One musician who hasn’t forgotten the politics of dance is Terre Thaemlitz, aka the much-loved DJ Sprinkles. In her seminal album, Midtown 120 Blues, Thaemlitz used the deep house template to critique club culture, packaging an important message in a format that would deliver itself to the right people. Since then her work has dealt with many subjects, from Japan’s notorious club legislation to the informational overload of the modern age, embracing the philosophy that the medium is the message.

The latest project on Thaemlitz’s Comatonse label hands the reins over to Will Long, an American producer who now, like Thaemlitz herself, lives in Tokyo. Long isn’t known for his dance productions, previously putting out ambient and experimental works on labels like basic_sounds, Further and Absence of Wax. His take on dance music owes much to the work of Thaemlitz, composed of the same drifting chords, spare rhythms and dissociated vocal samples that made up much of the aforementioned Midtown 120 Blues.

Where Long’s work steps away from Thaemlitz’s is its minimal, durational structure, presumably born from a mind used to crafting ambient soundscapes.

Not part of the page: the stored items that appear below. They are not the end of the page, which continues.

(** * gammapy.cube.models: sky and background model composition

    A shallow embedding of [gammapy/cube/models.py].  Python objects live
    in an arena (a list of objects addressed by their index), so that the
    identity of models, parameters, member lists, maps and arrays, and the
    aliasing between them, is the one the Python code has.  Methods are
    functions in a state-and-exception monad over that arena.

    numpy arrays are modelled by their shape and their row-major buffer,
    with numpy's broadcasting rule; float64 arithmetic is kept abstract
    behind the [Scalar] interface, astropy units behind [Units].

    Embedded: the constructors, [evaluate] and the operators [__add__],
    [__radd__] and [__iadd__] of [SkyModelBase], [SkyModels], [SkyModel],
    [SkyDiffuseCube], [BackgroundModel] and [BackgroundModels].  What
    these call in gammapy.utils.fitting ([Model] with its [copy],
    [Parameter], [Parameters]) and in gammapy.maps ([Map]) is modelled
    from the specification, and marked so.  Left out: the XML readers and
    writers, [__str__] and [__repr__], the [position],
    [evaluation_radius] and [frame] properties, and
    [BackgroundModel.from_skymodel]. *)

From stdpp Require Import base option list strings gmap.
(** X13. The tracker with pointing gestures reports only "neutral",
    "fist", "twoFingers" and "oneFinger", never "open".  In [update] the
    force that follows its state is therefore the fist force or the force
    of the default branch; the branch of the action "open" is never
    taken. *)
Theorem pointing_tracker_never_reports_open cfg win results st st' :
  classify (pointingTracker cfg win) results st = Some st' ->
  (rightHandAction st' = "neutral" \/ rightHandAction st' = "fist" \/
   rightHandAction st' = "twoFingers" \/ rightHandAction st' = "oneFinger") /\
  rightHandAction st' <> "open" /\
  forall cfg' p v,
    handInteraction cfg' (rightHandPos st') (rightHandAction st') p v
      = handInteraction cfg' (rightHandPos st') "fist" p v \/
    handInteraction cfg' (rightHandPos st') (rightHandAction st') p v
      = handInteraction cfg' (rightHandPos st') "neutral" p v.
Proof.
  intros H.
  destruct (pointingTracker_shape cfg win) as [Hl Hr].
  destruct (classify_outcome win 5 _ _ results st st' Hl Hr H) as [_ F].
  assert (A : rightHandAction st' = "neutral" \/ rightHandAction st' = "fist" \/
              rightHandAction st' = "twoFingers" \/ rightHandAction st' = "oneFinger").
  { destruct (lastRightHandOf results) as [lm|].
    - destruct F as (lm9 & action & _ & Ha & _ & _ & ->).
      cbn in Ha. destruct Ha as [<- | [<- | [<- | [<- | []]]]]; tauto.
    - destruct F as [_ ->]. tauto. }
  split; [exact A|]. split.
  - destruct A as [-> | [-> | [-> | ->]]]; discriminate.
  - intros cfg' p v.
    destruct A as [-> | [-> | [-> | ->]]];
      [right | left | right | right]; try reflexivity;
      apply handInteraction_other_action; discriminate.
Qed.

Lemma pointing_tracker_never_reports_open_witness :
  exists st',
    classify (pointingTracker CONFIG screen) twoHandsFrame initialInteractionState
      = Some st' /\
    rightHandAction st' <> "open".
Proof.
  destruct twoHandsFrame_classified as (st' & E).
  exists st'. split; [exact E|].
  apply (pointing_tracker_never_reports_open CONFIG screen twoHandsFrame
           initialInteractionState st' E).
Defined.

(** ** Two trackers on the same hand *)

Lemma processRightHand_Avg_handWith cfg win wrist pip tip st :
  HandTrackerAvg.processRightHand cfg win (handWith wrist pip tip) st
  = Some (setRightHand (handPosition win (mkVector3 0 0 0))
            (if Rltb (dist2d tip wrist) (fistThreshold (interaction cfg)) then "fist"
             else if Rgtb (dist2d tip wrist) (openThreshold (interaction cfg)) then "open"
             else "neutral") st).
Proof.
  unfold HandTrackerAvg.processRightHand. rewrite handWith_avgDist. reflexivity.
Qed.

Both of Long’s original tracks stretch to around ten minutes, suitable for only the most heavy-lidded dancefloors. “Time Has Come” leads with an ultra-stripped beat, gaseous synth notes swelling and blooming like clouds. The vocal snips, straight out of the Sprinkles playbook, encourage major action, even revolution, but the precise goal is lost. Set adrift in the misty arrangement, they seem to symbolise the lost voices of those who used this music to seek change. Sprinkles supplies a typically classy ‘Overdub’ to the track, bolstering it with a beefy low-end wriggle that makes those ten minutes slip by all the quicker.

The B-side’s “Chumps” takes a similar approach to the first, just with a more muscular, ticking rhythm. Yet making an important statement does not necessarily mean great music, and it’s here that DJ Sprinkles steps in to unify the two. Her “Chumps Overdub” is easily the most beautiful thing on here, the vocals filtered so they trickle like water, a scything horn sound adding a hint of drama in its own timeless, bittersweet fashion.

Long’s melancholic critique of our culture of empty words, of ‘hope’ and ‘now’ and ‘future’, is a point eloquently made in his two productions. They’re meditative, minimal slices of house that reward interpretation and deep listening, swimming against the current to show that more isn’t always more. But it takes the guiding dubs of DJ Sprinkles to bring out the pure beauty latent in these sounds, without ever sacrificing the message in the music. “We’re not making progress,” the sample points out bitterly, and perhaps it’s true. But if we examine this idea, conveyed through such mesmerising music, we might be able to start again.

youngonesuk
Terre Thaemlitz, aka deep house persona DJ Sprinkles, isn’t one to mince around with appealing to the masses. The latest release from Thaemlitz’s Tokyo based Comatonse Recordings sees the label debut of Will Long (aka Celer) with his ep ‘Purple/Blue,’ and it’s described almost as a challenge to the empty and repetitive trends of deep house music. Forgetting the politics, it begins a series of three vinyl sets entitled ‘Long Trax,’ with two extended minimal productions from the usually experimental Long, accompanied by two soulful overdubs at the hands of Sprinkles.  The simplicity of synth chords, percussion and sampled vocals in a1 ‘Time has come’ are welcoming, however Sprinkles’ overdub of ‘Chumps’ on the reverse is the standout track of the release. Fluttering strings and wobbly effects make it feel as if your head’s been punted into space; altogether producing an ambient record as fit for the dancefloor as any ever heard. We’re waiting eagerly for the second offering come September 8th.